Task to complete:
Beneath this instruction is a listing; print exactly the lines in it starting at the line that contains "match v with" and going through the line that contains "(** [l] is what".
========
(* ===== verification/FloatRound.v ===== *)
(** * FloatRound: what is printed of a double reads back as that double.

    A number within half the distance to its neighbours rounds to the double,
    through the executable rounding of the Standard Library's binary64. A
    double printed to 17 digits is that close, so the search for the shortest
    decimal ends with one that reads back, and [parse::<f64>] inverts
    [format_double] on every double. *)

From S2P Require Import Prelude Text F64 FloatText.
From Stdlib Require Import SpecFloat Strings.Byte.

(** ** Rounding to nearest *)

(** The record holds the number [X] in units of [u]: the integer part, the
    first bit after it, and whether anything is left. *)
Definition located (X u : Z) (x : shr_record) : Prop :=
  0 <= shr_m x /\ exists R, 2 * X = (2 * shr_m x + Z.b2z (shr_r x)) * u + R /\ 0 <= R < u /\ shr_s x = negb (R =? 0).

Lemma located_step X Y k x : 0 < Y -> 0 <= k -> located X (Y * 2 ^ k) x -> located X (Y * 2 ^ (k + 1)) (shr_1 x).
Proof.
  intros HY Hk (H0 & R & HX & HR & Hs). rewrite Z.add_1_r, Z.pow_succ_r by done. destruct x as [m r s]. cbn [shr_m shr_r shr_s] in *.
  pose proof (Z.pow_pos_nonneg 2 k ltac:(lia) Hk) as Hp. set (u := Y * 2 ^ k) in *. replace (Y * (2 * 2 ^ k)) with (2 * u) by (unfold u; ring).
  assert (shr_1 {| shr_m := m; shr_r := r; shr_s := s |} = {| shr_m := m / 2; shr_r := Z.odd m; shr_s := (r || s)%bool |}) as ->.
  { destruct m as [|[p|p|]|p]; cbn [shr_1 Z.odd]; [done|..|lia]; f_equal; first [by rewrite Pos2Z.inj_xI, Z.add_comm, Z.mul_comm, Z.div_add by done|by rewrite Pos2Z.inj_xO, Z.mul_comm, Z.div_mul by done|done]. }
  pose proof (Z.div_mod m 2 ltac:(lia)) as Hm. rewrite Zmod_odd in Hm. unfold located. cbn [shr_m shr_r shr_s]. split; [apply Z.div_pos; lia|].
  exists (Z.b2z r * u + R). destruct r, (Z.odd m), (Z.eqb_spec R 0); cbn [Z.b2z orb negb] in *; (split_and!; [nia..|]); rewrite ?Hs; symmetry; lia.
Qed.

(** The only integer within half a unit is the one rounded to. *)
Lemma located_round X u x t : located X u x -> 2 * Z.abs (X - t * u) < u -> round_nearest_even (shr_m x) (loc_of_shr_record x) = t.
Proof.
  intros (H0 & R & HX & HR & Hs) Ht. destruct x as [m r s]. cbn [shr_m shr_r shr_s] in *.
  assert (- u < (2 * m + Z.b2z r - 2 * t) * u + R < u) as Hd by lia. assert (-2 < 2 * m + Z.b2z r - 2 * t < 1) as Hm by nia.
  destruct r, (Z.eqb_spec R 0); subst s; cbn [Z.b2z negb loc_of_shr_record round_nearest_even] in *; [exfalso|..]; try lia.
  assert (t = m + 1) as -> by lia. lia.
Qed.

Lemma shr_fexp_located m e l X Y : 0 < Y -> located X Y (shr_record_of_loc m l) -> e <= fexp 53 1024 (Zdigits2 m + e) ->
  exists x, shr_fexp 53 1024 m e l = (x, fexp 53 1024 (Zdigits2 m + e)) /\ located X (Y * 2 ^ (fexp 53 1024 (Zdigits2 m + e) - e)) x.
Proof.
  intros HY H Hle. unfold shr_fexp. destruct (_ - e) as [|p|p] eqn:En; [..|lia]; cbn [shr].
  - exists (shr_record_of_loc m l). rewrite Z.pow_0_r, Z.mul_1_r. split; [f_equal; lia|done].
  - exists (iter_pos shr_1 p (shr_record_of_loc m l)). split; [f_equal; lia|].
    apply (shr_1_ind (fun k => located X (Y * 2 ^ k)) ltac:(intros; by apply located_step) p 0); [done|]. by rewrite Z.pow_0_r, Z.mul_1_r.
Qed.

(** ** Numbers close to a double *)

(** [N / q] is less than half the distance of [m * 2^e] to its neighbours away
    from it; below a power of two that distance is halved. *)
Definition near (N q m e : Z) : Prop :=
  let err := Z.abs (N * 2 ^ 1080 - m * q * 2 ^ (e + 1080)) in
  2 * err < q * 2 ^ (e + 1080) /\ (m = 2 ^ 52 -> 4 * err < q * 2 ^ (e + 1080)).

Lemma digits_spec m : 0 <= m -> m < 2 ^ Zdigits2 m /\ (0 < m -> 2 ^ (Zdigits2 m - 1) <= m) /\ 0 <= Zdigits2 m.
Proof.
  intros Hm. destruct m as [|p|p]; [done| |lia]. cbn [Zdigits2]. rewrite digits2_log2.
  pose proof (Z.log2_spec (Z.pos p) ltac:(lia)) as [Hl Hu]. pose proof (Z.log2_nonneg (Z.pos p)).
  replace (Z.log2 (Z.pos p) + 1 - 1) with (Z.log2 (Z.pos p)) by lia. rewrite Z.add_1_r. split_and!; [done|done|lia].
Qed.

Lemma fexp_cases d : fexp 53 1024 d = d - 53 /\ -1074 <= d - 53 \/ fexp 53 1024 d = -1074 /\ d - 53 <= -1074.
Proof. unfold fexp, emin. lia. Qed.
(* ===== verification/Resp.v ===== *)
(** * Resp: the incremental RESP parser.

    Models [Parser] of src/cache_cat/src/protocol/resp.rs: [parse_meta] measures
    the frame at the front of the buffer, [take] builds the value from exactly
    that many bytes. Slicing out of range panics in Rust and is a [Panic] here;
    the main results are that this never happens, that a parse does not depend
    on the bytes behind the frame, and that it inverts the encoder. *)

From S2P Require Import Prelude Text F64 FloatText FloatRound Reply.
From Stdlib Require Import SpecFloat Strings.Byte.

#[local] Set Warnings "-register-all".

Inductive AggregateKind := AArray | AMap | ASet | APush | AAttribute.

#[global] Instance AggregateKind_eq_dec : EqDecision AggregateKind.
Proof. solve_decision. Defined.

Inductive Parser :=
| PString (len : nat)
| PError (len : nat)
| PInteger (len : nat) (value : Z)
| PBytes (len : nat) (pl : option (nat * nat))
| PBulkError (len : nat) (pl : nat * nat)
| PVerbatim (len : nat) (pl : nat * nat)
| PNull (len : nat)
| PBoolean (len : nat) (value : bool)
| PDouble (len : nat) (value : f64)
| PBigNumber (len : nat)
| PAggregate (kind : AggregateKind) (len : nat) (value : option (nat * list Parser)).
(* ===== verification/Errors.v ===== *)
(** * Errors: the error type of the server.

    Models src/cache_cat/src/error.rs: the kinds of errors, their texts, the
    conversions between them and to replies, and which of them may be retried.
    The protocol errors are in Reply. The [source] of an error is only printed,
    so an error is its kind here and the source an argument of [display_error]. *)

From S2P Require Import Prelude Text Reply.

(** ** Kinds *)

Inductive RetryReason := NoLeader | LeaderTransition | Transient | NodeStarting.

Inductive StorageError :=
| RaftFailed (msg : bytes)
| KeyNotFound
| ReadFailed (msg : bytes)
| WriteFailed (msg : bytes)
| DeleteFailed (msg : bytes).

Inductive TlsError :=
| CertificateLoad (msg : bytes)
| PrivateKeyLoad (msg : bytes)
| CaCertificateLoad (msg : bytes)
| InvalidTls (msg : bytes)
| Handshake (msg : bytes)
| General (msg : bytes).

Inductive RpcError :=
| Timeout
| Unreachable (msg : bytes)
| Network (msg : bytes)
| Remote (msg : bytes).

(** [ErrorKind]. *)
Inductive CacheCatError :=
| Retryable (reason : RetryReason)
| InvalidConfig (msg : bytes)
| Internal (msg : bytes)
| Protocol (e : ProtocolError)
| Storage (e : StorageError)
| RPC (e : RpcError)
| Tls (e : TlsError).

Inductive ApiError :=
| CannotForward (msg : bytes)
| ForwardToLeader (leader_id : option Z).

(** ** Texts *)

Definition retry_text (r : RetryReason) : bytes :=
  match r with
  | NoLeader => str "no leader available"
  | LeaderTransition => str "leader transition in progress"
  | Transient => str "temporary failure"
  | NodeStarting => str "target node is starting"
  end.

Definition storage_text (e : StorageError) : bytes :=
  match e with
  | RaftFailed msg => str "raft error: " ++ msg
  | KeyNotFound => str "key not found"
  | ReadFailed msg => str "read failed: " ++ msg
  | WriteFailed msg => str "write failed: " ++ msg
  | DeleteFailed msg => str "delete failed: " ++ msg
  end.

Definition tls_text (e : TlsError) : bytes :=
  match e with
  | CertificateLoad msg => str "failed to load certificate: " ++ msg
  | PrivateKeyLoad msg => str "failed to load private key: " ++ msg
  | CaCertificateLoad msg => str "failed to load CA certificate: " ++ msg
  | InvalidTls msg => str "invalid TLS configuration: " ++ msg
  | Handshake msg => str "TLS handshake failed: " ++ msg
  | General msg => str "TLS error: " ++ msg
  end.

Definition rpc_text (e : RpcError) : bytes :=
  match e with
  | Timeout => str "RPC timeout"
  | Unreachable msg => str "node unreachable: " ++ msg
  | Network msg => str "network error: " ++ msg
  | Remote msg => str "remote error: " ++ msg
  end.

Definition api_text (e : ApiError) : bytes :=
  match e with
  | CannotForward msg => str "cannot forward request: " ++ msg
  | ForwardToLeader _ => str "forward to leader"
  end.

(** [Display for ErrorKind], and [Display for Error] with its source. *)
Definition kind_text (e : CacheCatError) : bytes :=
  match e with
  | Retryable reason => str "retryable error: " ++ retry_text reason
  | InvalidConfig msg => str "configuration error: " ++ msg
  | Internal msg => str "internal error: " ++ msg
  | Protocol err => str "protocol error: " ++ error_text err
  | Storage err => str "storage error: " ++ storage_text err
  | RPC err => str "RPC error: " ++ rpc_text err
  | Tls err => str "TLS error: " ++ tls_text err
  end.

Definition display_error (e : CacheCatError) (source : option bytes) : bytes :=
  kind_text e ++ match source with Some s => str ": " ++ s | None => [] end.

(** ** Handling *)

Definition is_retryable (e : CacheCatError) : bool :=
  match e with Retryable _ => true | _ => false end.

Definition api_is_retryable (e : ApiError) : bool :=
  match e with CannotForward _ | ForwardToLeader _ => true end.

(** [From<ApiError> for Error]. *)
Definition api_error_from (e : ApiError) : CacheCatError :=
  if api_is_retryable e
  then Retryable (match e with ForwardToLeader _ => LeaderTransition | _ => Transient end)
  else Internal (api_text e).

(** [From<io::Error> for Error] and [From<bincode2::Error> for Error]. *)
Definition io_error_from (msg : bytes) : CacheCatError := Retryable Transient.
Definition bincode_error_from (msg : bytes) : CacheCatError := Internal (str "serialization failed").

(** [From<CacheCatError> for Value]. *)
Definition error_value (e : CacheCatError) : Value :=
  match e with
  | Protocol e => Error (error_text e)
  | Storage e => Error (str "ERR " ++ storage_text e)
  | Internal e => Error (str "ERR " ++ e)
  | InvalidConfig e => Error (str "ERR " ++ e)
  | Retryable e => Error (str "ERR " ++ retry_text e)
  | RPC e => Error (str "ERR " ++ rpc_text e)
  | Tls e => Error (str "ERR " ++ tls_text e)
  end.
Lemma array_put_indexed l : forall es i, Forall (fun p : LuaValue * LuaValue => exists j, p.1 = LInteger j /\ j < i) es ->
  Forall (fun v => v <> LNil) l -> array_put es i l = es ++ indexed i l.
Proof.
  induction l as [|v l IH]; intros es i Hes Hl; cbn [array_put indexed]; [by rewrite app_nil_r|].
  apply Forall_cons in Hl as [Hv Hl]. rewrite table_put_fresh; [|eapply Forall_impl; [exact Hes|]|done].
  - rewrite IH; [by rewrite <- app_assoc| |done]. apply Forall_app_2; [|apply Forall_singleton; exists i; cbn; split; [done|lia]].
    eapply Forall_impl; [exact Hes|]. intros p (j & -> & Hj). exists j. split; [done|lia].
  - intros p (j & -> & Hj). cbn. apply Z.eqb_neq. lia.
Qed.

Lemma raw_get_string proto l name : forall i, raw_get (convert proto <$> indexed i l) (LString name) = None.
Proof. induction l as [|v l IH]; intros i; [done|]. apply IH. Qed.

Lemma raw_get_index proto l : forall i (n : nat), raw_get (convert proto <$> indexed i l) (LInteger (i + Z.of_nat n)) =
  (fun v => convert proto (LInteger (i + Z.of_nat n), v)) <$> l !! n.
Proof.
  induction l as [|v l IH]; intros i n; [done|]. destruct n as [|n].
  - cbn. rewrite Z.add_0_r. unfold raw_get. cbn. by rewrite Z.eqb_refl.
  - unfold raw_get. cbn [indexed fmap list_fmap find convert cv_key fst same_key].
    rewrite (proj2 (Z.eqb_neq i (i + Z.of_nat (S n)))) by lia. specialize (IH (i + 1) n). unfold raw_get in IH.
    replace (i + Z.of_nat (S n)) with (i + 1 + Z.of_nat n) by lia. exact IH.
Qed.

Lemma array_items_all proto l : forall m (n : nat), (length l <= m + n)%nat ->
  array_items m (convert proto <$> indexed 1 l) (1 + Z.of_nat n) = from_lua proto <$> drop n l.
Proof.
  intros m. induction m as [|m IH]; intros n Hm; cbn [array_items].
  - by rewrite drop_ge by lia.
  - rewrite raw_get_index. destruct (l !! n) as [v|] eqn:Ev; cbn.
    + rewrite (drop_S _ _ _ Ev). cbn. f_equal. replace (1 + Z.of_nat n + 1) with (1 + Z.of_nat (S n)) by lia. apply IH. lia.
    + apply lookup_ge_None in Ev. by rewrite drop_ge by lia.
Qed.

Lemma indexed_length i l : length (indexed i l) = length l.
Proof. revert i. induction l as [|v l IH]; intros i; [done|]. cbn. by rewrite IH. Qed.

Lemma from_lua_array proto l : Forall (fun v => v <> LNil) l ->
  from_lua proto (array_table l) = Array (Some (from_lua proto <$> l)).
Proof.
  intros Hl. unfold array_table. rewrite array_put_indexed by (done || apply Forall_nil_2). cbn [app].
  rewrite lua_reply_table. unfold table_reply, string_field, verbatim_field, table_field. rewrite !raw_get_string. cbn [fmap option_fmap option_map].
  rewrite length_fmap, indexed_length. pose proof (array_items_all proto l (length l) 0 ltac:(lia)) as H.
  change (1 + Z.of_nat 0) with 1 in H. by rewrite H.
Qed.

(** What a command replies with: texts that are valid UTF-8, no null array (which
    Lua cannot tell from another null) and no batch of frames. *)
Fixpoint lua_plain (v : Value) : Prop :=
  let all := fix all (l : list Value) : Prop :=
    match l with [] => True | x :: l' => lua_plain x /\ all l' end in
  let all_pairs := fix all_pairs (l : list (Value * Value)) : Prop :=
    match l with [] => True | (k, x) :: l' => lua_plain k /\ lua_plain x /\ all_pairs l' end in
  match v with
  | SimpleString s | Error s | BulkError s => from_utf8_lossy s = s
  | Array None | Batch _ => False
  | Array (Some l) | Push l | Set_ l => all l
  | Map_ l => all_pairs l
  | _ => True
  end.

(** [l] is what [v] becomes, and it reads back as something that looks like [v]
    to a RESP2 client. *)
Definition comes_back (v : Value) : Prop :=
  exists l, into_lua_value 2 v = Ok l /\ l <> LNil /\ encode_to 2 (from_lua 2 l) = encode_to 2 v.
========
Answer space:
  match v with
  | SimpleString s | Error s | BulkError s => from_utf8_lossy s = s
  | Array None | Batch _ => False
  | Array (Some l) | Push l | Set_ l => all l
  | Map_ l => all_pairs l
  | _ => True
  end.

(** [l] is what [v] becomes, and it reads back as something that looks like [v]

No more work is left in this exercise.